Our mouths are our most deadly and damaging weapons. Whether we use it to express ourselves profanely to blow off steam, or to hurt our spouse with cutting sarcasm, or assassinate another person's character with gossip, we are showing our kids what character is or isn't. I had a friend many years ago who had gone on and on to her husband one night about the ugly shoes his sister had bought that day when they shopped together. When her sister-in-law dropped in the next morning wearing said shoes, my friend gushed over them. When she finally took a breath, my friend's 4 year old son said, "No mom remember, you told daddy those were the ugliest shoes you had ever seen!" Awkward doesn't begin to describe this scene. Worst of all my friend's sister-in-law was genuinely crushed. We laugh at stories like this all the time but the reality of it is: "Sticks and stones can break my bones but your words can break my heart."
When my next door little grand boys have a sleep-over with me, they sometimes say "Gramma will you pray to Jesus?" when I tuck them in. I've had days when my answer should be, not with this mouth we can't. Seriously do you kiss your kids with that mouth?
Wednesday, November 3, 2010
Bad attitude, I bid you adieu!
My toddler is on an emotional roller coaster. I am amazed that one moment he is crying like his world has just been shattered and the next, he is hysterically laughing through his tears. I used to wonder how in the world one person could go from such highs to such lows in a matter of seconds, but lately, I began to realize that I can be just like him. This is not something that is easy for me to admit. I pride myself in being like the line on a heart monitor of a dead person, straight, steady and consistent. But unfortunately when I stop and think about what I look like to my kids, I imagine they see me the same way I see them, like an emotional roller coaster! We can all be laughing one minute and then the next I am “freaking out” about a small mishap.
Being a mom is hard. Crazy hard. I spent many years in a stressful career and I realize after doing the mom thing for over 5 years now, this takes the cake for being much harder. (and to think I used to privately laugh when moms said that!) I am over worked, over stressed and over committed. I need sleep, good food and a chance to sit, for more than just writing this blog or playing cars. I think though what is really hitting me lately is that it is not my kid’s fault when I choose to have a short fuse. Ya, they can push my buttons, but I am a big girl, do they really deserve to be the brunt of my frustration? Do they ever deserve to be yelled at (I’m not talking discipline here) do they deserve my harsh disapproval? Never! (I want to point out that I am not a crazy yeller…just saying…) They deserve my loving correction and for my attitude to constantly be in check. I am the adult and though I continually get frustrated, I should just as continually be able to check how I am acting toward my kids. I tell my older child all the time that she is the older sister and she has to be nice…Well I am the oldest and I need to be nice!

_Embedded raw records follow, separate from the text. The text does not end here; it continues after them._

Lemma wp_status_partial w0 w P :
  stage_post w0 w P -> wp True control_w_status (fun _ w' => stage_post w0 w' P) p w.
Proof.
  intros HP. apply (wp_while True p (fun _ w' => stage_post w0 w' P)); [done| |done].
  intros _ w1 H1. apply wp_bind. eapply (wp_poll _ _ _ _ _ w1 []); [done|done|]. intros v _.
  destruct (bit_tst v RXOUTI); [apply wp_ret; by apply (stage_post_reads _ _ _ [_]); [by repeat constructor|]|].
  apply wp_unless_gone; cbn [st hist].
  - intros c rds Hr _. apply (stage_post_reads _ (World (st w1) _) _ rds Hr).
    by apply (stage_post_reads _ _ _ [_]); [by repeat constructor|].
  - intros u. apply wp_bind. unfold Endpoint_IsSETUPReceived. apply wp_reg_bit. intros v2 _. apply wp_ret. cbn [st hist].
    assert (stage_post w0 (World (st w1) ([Rd UEINTX v2; Rd V_USB_DeviceState u; Rd UEINTX v] ++ hist w1)) P)
      by (apply stage_post_reads; [by repeat constructor|done]).
    by destruct (bit_tst v2 RXSTPI).
Qed.

Lemma wp_status_total asked w0 w P :
  stage_post w0 w P -> host_accepts asked (hist w0) -> host_done asked P = true -> (1 <= fuel p)%nat ->
  wp False control_w_status (fun c w' => c = ENDPOINT_RWCSTREAM_NoError /\ stage_post w0 w' P) p w.
Proof.
  intros HP Hhost Hd Hf. unfold control_w_status. apply wp_bind, wp_fuel.
  destruct (fuel p); [lia|]. cbn [loop]. apply wp_bind, wp_bind.
  eapply (wp_poll _ _ _ _ _ w []); [done|done|]. intros v Hv.
  pose proof HP as (new & _ & Hh & Hp). destruct (host_polled asked w0 w new P v) as (_ & _ & ->); [done..|].
  rewrite Hd. apply wp_ret, wp_ret. split; [done|]. by apply (stage_post_reads _ _ _ [_]); [by repeat constructor|].
Qed.

End ControlWrite.

(** ** Control writes of a buffer *)

Section ControlWriteBuffer.
Context {G : Type} `{UsbState G} `{Avr} {B : Type}.
Context (transfer : B -> M G B) (move : Z -> B -> B) (ptr : nat -> B) (data : list Z).
Context `{!Source transfer move ptr data}.
Context (p : platform) (Hcount : counts_bytes p).
Implicit Types w : world G.

(** The bytes a control write sends: no more than the host asked for. *)
Definition requested (Len : nat) w : list Z :=
  take (min Len (Z.to_nat (wLength (USB_ControlRequest (usb (st w)))))) data.

Context (Len : nat) (w : world G).
Context (Hlen : (Len <= length data)%nat) (Hwide : Z.of_nat Len < 65536).
Context (Hreq : is_u16 (wLength (USB_ControlRequest (usb (st w))))) (Hopen : snd (packets (hist w)) = []).

Lemma control_w_zero nf w1 Q : Q None w1 -> (nf \/ (1 <= fuel p)%nat) ->
  wp nf (control_w_data transfer move (ptr 0) 0) Q p w1.
Proof.
  intros HQ Hf. unfold control_w_data. apply wp_bind, wp_fuel.
  destruct (fuel p) as [|n]; [by destruct Hf; [|lia]|]. by apply wp_bind, wp_ret.
Qed.

(** What is left after the data stage. *)
Definition after_data (e : option Endpoint_ControlStream_RW_ErrorCodes_t) : M G Endpoint_ControlStream_RW_ErrorCodes_t :=
  match e with Some code => ret code | None => control_w_status end.

Let n := wLength (USB_ControlRequest (usb (st w))).
Let tot := min Len (Z.to_nat n).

I don’t want to assume that every mom struggles with this, but if you do I hope we can make this commitment together. I am going to check my attitude all day long. If I am frustrated, I am going to think about my reaction toward my kids. I am going to be “nice”. I am going to be that consistent person that I want to be. I will fail, but I will get back up, dust off, and get back in the game. (I want to point out that I am not suggesting that we be pushovers. I am a big fan of discipline, and parents being in charge…)
I’m assuming that at one time, most of us moms either begged God for children, or thanked Him when they arrived. I do not want to now be irritated by the things that I begged God for. I have them to enjoy and that is what I plan on doing, and I will do this by being in charge of MY ATTITUDE!